With the very real concerns surrounding the flu this winter, many of us are wondering if it is safe for pregnant women to get the flu shot.
Research that was recently presented at the Infectious Diseases Society of America meeting found that getting a flu vaccine during pregnancy greatly improves a child’s chances of having healthy birth outcomes. The researchers examined the effect of having a regular flu vaccination and not the H1N1 vaccination. However, the CDC does recommend that all pregnant women receive the swine flu vaccine as well (CDC, 2009, November).
Why does vaccination help? Pregnant women are especially vulnerable to infectious diseases like the flu because their immune systems are depressed in order to protect their developing babies. Additionally, infants cannot be vaccinated against the flu for the first 6 months of life, so they are vulnerable unless they have received the vaccination second hand while they are in utero (Fox, 2009, October 29).

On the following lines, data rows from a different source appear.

(** The row at a place below the limit has all its rivals in the parts. *)
Lemma part_complete (n : nat) (full part rows : list ScanRow) y :
  enough n full part → full ⊆ rows → y ∈ take n (sorted (mergeRows rows)) →
  filter (λ r, row_Key r = row_Key y) part = filter (λ r, row_Key r = row_Key y) full.
Proof.
  intros [Hs (tail & -> & Hlen)] Hsub Hy. rewrite filter_app. destruct (filter (λ r, row_Key r = row_Key y) tail) as [|x l] eqn:Et; [by rewrite app_nil_r|].
  exfalso. assert (x ∈ filter (λ r, row_Key r = row_Key y) tail) as [Hkx Hx]%list_elem_of_filter by (rewrite Et; by left).
  destruct Hlen as [->|Hlen]; [by apply not_elem_of_nil in Hx|]. apply list_elem_of_lookup in Hy as [i [Hi Hin]%lookup_take_Some].
  assert (length (row_Key <$> part) ≤ length (row_Key <$> take i (sorted (mergeRows rows))))%nat as Hle.
  { apply submseteq_length, NoDup_submseteq; [apply keys_NoDup; by apply StronglySorted_app in Hs as (_ & ? & _)|].
    intros k (p & -> & Hp)%list_elem_of_fmap. assert (key_lt p y) as Hpy.
    { apply StronglySorted_app in Hs as (Hs & _). unfold key_lt. rewrite <-Hkx. by apply Hs. }
    pose proof (mergeRows_spec rows (row_Key p)) as Hm. destruct (mergeRows rows !! row_Key p) as [w|] eqn:Ew;
      [|destruct (Hm p); [apply Hsub, elem_of_app; by left|done]]. destruct Hm as (Hkw & _).
    assert (w ∈ sorted (mergeRows rows)) as Hw by (apply sorted_elem; by rewrite Hkw). rewrite <-Hkw. apply list_elem_of_fmap_2.
    pose proof (sorted_strict rows) as HY. rewrite <-(take_drop_middle _ _ _ Hi) in Hw, HY. apply StronglySorted_app in HY as (_ & _ & HY).
    apply StronglySorted_inv in HY as [_ HY]. rewrite Forall_forall in HY.
    assert (key_lt w y) as Hwy by (unfold key_lt; by rewrite Hkw). unfold key_lt in *. assert (∀ a, ¬ bytes_lt a a) as Hirr by (intros a; unfold bytes_lt; by rewrite bcompare_refl).
    apply elem_of_app in Hw as [|[->|Hw]%elem_of_cons]; [done|by apply Hirr in Hwy|].
    specialize (HY w Hw). destruct (Hirr (row_Key w)). by eapply bytes_lt_trans. }
  rewrite !length_fmap, length_take in Hle. lia.
Qed.

Lemma filter_mjoin {A : Type} (P : A → Prop) `{!∀ x, Decision (P x)} (ls : list (list A)) : filter P (mjoin ls) = mjoin (filter P <$> ls).
Proof. induction ls as [|l ls IH]; [done|]. cbn. rewrite filter_app. by f_equal. Qed.

(** Merging parts is as good as merging the sources, up to the limit. *)
Lemma merge_limit (n : nat) (fulls parts : list (list ScanRow)) :
  Forall2 (enough n) fulls parts → take n (sorted (mergeRows (mjoin parts))) = take n (sorted (mergeRows (mjoin fulls))).
Proof.
  intros Hall. apply take_agree; [apply sorted_strict..| |].
  - intros y Hy. assert (y ∈ sorted (mergeRows (mjoin fulls))) as Hyf by (by eapply subseteq_take). apply sorted_elem in Hyf. apply sorted_elem.
    unfold mergeRows in *. rewrite merge_lookup in *. rewrite <-Hyf. f_equal. rewrite !filter_mjoin.
    assert (∀ l, l ∈ fulls → l ⊆ mjoin fulls) as Hsub by (intros l Hl x Hx; apply list_elem_of_join; eauto).
    f_equal. revert Hsub Hy. generalize (mjoin fulls) as rows. intros rows Hsub Hy. clear Hyf.
    induction Hall as [|full part fulls parts He Hall IH]; [done|]. cbn. f_equal; [|apply IH; intros l Hl; apply Hsub; by right].
    apply (part_complete n full part rows); [done|apply Hsub; by left|done].
  - intros x Hx%sorted_elem. pose proof (mergeRows_spec (mjoin parts) (row_Key x)) as Hm. rewrite Hx in Hm. destruct Hm as (_ & Hin & _).
    assert (x ∈ mjoin fulls) as Hxf.
    { clear Hx. induction Hall as [|full part fulls parts [_ (tail & -> & _)] Hall IH]; [done|]. cbn in *.
      apply elem_of_app in Hin as [Hin|Hin]; apply elem_of_app; [left; apply elem_of_app; by left|right; auto]. }
    pose proof (mergeRows_spec (mjoin fulls) (row_Key x)) as Hf. destruct (mergeRows (mjoin fulls) !! row_Key x) as [y|] eqn:Ey; [|by destruct (Hf x Hxf)].
    destruct Hf as (Hk & _). exists y. split; [|done]. apply sorted_elem. by rewrite Hk.
Qed.

(** ** Routed scans *)

Lemma StronglySorted_omap {A B : Type} (R : A → A → Prop) (R' : B → B → Prop) (f : A → option B) (l : list A) :
  StronglySorted R l → (∀ x y a b, R x y → f x = Some a → f y = Some b → R' a b) → StronglySorted R' (omap f l).
Proof.
  intros Hl Hf. induction Hl as [|x l Hl IH Hx]; [constructor|]. cbn. destruct (f x) as [a|] eqn:Ea; [|done]. constructor; [done|].
  rewrite Forall_forall in Hx. apply Forall_forall. intros b (y & Hy & Eb)%list_elem_of_omap. by eapply Hf; [apply Hx| |].
Qed.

Specifically, the studies have revealed that flu vaccination during pregnancy at the height of the flu season can reduce an infant’s chances of being hospitalized in the first 6 months of life by up to 85%. Pregnant women who were vaccinated against the flu were also 80% less likely to have a premature birth and 70% less likely to have a baby that was small for gestational age. Their babies, on average, were a half pound heavier than those of unvaccinated women (Fox, 2009, October 29).